(** * Ensemble disagreement extraction and majority vote

    A shallow embedding of [hashiguchi/extract_disagreements.py]: the three
    functions [create_ensemble_prediction], [extract_disagreements] and
    [main], over a small model of the pandas operations they call.

    - A CSV input file is a list of (PassengerId, Transported) rows.
    - A DataFrame indexed by PassengerId is kept row-major: the column
      labels, and per row the index label and one cell per column.
    - [print], [to_csv], raised exceptions and [sys.exit] are effects: a
      computation yields the events it emitted and either a value or the
      exception that ended it.
    - The script is embedded twice: first on inputs that can all be read
      and outputs that can all be written, then (module [io]) on a disk
      where an existing path may be unreadable and a path may be
      unwritable.  The properties about the content of the frames are
      stated on the first, those about whether a run ends well and whether
      a file is written on the second. *)

From stdpp Require Import gmap strings list.
From Stdlib Require Import QArith Ascii.

Open Scope list_scope.
Open Scope nat_scope.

> _What needs to be done_:
Write out word for word only the lines from the one with "From Stdlib Require Import QArith Ascii." to the end of the material, both ends included.

> _Task solution_:
From Stdlib Require Import QArith Ascii.

Open Scope list_scope.
Open Scope nat_scope.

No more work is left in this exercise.